Hi steht deine suche noch?


----------



## MTB-News.de




----------



## Mauzetung (12. Januar 2010)

Hi, ich komme aus Magdeburg und suche auch noch jemanden für Bikeparkbesuche. Melde dich, wenn immer noch auf der Suche bist.


----------



## r0ckZ (13. Januar 2010)

*meld*
thale, braunlage immer recht gerne.
gerne auch endurotouren


----------



## Mauzetung (13. Januar 2010)

Bikepark und Touren sind auch mein Ding... Ich habe dich als Kontakt/Freund geadded (oder so). dann können wir ja mal was klar machen wenn das wetter wieder so ist das man auch mal nach draußen kann...


----------



## assistulle (16. Januar 2010)

hi komm auch aus magdeburg un suche immer wen zum fahrn......hauptsächlich in thale aber auch hahnenklee


----------



## r0ckZ (16. Januar 2010)

Na mal sehen, wann Schnee und Eis weg sind


----------



## assistulle (18. Januar 2010)

es taut........holt die shorts raus.....es geht bergauf....


----------



## itchyp (8. Februar 2010)

ich komm auch aus magdeburg, bin trotz meiner 25 jahre aber noch ziemlich grün auf dem gebiet freeride. hab mir letztes jahr gegen sommerende n bike gekauft und bisschen im wald gefahren abseits der wege usw. bikeparkerfahrung hab ich garkeine. hätte aber durchaus interesse diesen sommer viel dazu zu lernen und da das am besten durch leute geht, die einem indirekt was beibringen bin ich hier auf der suche nach Mitfahrern. am besten einfach mal per pn melden...bin nich allzu oft im forum unterwegs


----------



## itchyp (17. März 2010)

wie siehts aus? wann gehts los? Braunlage hat ab mitte Mai offen.


----------



## assistulle (17. März 2010)

also ich fahr ostern schonmal nach thale


----------



## MTB-News.de




----------



## itchyp (18. März 2010)

is da auchn bikepark?


----------



## assistulle (18. März 2010)

na da is ne 2km lange downhillstrecke un ne dirt strecke


----------



## itchyp (18. März 2010)

schwierigkeitsgrad? wieviel kostetsn da? braunlage is ja recht teuer.


----------



## luk! (18. März 2010)

Infos zur Strecke
 Preise


----------



## Hopi (18. März 2010)

itchyp schrieb:


> schwierigkeitsgrad? wieviel kostetsn da? braunlage is ja recht teuer.

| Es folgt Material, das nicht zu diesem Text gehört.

(** ** Selecting the experiment *)

(** C3: [_set_experiment] selects the experiment by [experiment_id] when it
    is set, else by [experiment_path] when it is set: that one call to the
    tracking store is all it does, and when the call does not raise the
    experiment is the active one.  With neither set it raises RuntimeError
    and so does [run], in the world it started in: no call to any
    collaborator has been made and nothing has been logged. *)
Theorem experiment_selection P self w :
  let sel := _set_experiment P self w in
  match experiment_id self, experiment_path self with
  | Some i, _ =>
      issued (_set_experiment P self) w = [set_experiment_by_id i] /\
      (fault P (set_experiment_by_id i) w = None ->
       sel.1 = Ok tt /\
       active_experiment (tracking sel.2) = Some (by_id i))
  | None, Some path =>
      issued (_set_experiment P self) w = [set_experiment_by_name path] /\
      (fault P (set_experiment_by_name path) w = None ->
       sel.1 = Ok tt /\
       active_experiment (tracking sel.2) = Some (by_name path))
  | None, None =>
      exists msg,
        sel = (Raise (RuntimeError msg), w) /\
        run P self w = (Raise (RuntimeError msg), w) /\
        issued (run P self) w = []
  end.
Proof.
  cbv zeta. unfold issued. rewrite run_unfold, set_experiment_outcome.
  destruct (experiment_id self) as [i|]; [|destruct (experiment_path self) as [path|]].
  - destruct (fault P (set_experiment_by_id i) w); exec_simpl;
      rewrite drop_app_length; split; try reflexivity;
      intros [=]; split; reflexivity.
  - destruct (fault P (set_experiment_by_name path) w); exec_simpl;
      rewrite drop_app_length; split; try reflexivity;
      intros [=]; split; reflexivity.
  - eexists. split; [reflexivity|]. split; [reflexivity|].
    exec_simpl. apply drop_all.
Qed.

Lemma experiment_selection_witness :
  let P := example_platform metric_0_85 metric_0_80 in
  let self := example_deployment "auc" true in
  fault P (set_experiment_by_id 42) example_world = None /\
  (_set_experiment P self example_world).1 = Ok tt /\
  active_experiment (tracking (_set_experiment P self example_world).2) =
    Some (by_id 42).
Proof.
  cbv zeta. split; [reflexivity|].
  exact (proj2 (experiment_selection
                  (example_platform metric_0_85 metric_0_80)
                  (example_deployment "auc" true) example_world) eq_refl).
Defined.

(** C10: with both [experiment_id] and [experiment_path] set,
    [_set_experiment] does exactly what the call selecting by id does: it
    raises nothing of its own, it succeeds whenever that call does, and
    neither it nor the whole run depends on the value of
    [experiment_path]. *)
Theorem experiment_id_takes_precedence P name data label metric flag i path w :
  let self := {| model_registry_name := name; reference_data := data;
                 label_col := label; comparison_metric := metric;
                 higher_is_better := flag; experiment_id := Some i;
                 experiment_path := Some path |} in
  let other path' := {| model_registry_name := name; reference_data := data;
                        label_col := label; comparison_metric := metric;
                        higher_is_better := flag; experiment_id := Some i;
                        experiment_path := path' |} in
  _set_experiment P self w = mlflow_set_experiment_id P i w /\
  issued (_set_experiment P self) w = [set_experiment_by_id i] /\
  (fault P (set_experiment_by_id i) w = None ->
   (_set_experiment P self w).1 = Ok tt /\
   active_experiment (tracking (_set_experiment P self w).2) = Some (by_id i)) /\
  (forall path', _set_experiment P (other path') w = _set_experiment P self w) /\
  (forall path', run P (other path') w = run P self w).
Proof.
  cbv zeta. split; [reflexivity|]. split; [|split; [|split]].
  - unfold issued. rewrite set_experiment_outcome. cbn [experiment_id].
    destruct (fault P (set_experiment_by_id i) w); exec_simpl;
      apply drop_app_length.
  - rewrite set_experiment_outcome. cbn [experiment_id].
    intros ->. split; reflexivity.
  - reflexivity.
  - reflexivity.
Qed.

Der Sport ist teuer, gewöhn dich dran


----------



## itchyp (18. März 2010)

Hopi schrieb:


> Der Sport ist teuer, gewöhn dich dran


 
hält sich, verglichen mit motorrad fahren, noch in grenzen


----------



## MTB-News.de




----------



## Hopi (18. März 2010)

itchyp schrieb:


> hält sich, verglichen mit motorrad fahren, noch in grenzen



Das wird noch  dann kommt das nächste Bike, die Bikepark besuche usw.


----------



## sundancer (19. März 2010)

Ich komme zwar nicht aus dem Magdeburger Raum, fahre aber auch oft im Harz in den diversen Bikeparks udn auch Enduro/Freeride-Touren.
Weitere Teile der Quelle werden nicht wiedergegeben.